Below are entries; tally how many lines hold the string "Hrun" and answer with only that figure.

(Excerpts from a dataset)

--- START ---

Lemma launch_spec rows e :
  Inv (e_scheduler e) (running (e_scheduler e)) rows -> e_in_flight e = None -> ReportsOk e ->
  wp (launch clock) e (fun o e' => Launched rows e e' /\
    Forall (fun i => is_Some (heap (e_scheduler e') !! i)) (dropped o) /\ Ends (dropped o) (e_scheduler e) (e_scheduler e')).
Proof.
  intros Hx Hnf Hrep. unfold launch. wp_step. apply wp_on_sched. eapply wp_mono.
  { apply wp_run_eq, wp_keeps; [apply keeps_schedule|]. apply (schedule_spec clock _ rows Hx). }
  intros o x1 (((Hx1 & Ho) & Hk1) & Hrun). simpl.
  assert (Hout : exists P, OutputOk P x1 o) by (destruct Ho as [?|(_ & _ & ?)]; eauto).
  destruct Hout as [P [A B _ _ _ _ _ D]].
  assert (Hdrop : Forall (fun i => is_Some (heap x1 !! i)) (dropped o)).
  { eapply Forall_impl; [exact D|]. intros i (s & Hs & _). eauto. }
  pose proof (schedule_ends _ _ _ _ Hrun) as Hends.
  destruct (kv_connector_metadata o) as [meta_|] eqn:Hm.
  - wp_steps. unfold on_runner. apply wp_zoom. eapply wp_mono; [apply wp_run_eq, mr_kv_law|].
    simpl. intros report r' [_ Hkv]. wp_step. apply wp_on_sched. eapply wp_mono.
    { apply wp_run_eq, wp_keeps; [apply keeps_update|]. apply (update_spec x1 rows report Hx1). intros r Hr.
      by eapply (Hrep o x1 meta_ report r'). }
    simpl. intros [] x2 (((Hx2 & _ & Hka) & Hk2) & Heq2). apply record_kv_total. intros m.
    destruct (scheduled_after_update x1 x2 o _ Ho Hka) as [Hnd Hsc].
    eapply (launch_tail rows e _ o x1); simpl; try done; [by etrans|].
    rewrite <-(app_nil_r (dropped o)). eapply Ends_app; [exact Hends|]. apply Ends_none. by eapply update_ends.
  - wp_steps. apply wp_bind_inv. eapply (launch_tail rows e _ o x1); simpl; try done.
    eapply Forall_impl; [exact A|]. intros i (s & Hs & Hok & _). eauto.
Qed.

(** ** [_reconcile] *)

(** The tokens the rows in flight will bring. *)
Definition pending_tokens (p : Z + list Z) : list Z :=
  match spec with None => new_token_ids p | Some k => filter (fun t => 0 <= t)%Z (py_upto (default [] (row_list p)) (k + 1)) end.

--- END ---

* [Answer to the exercise]
2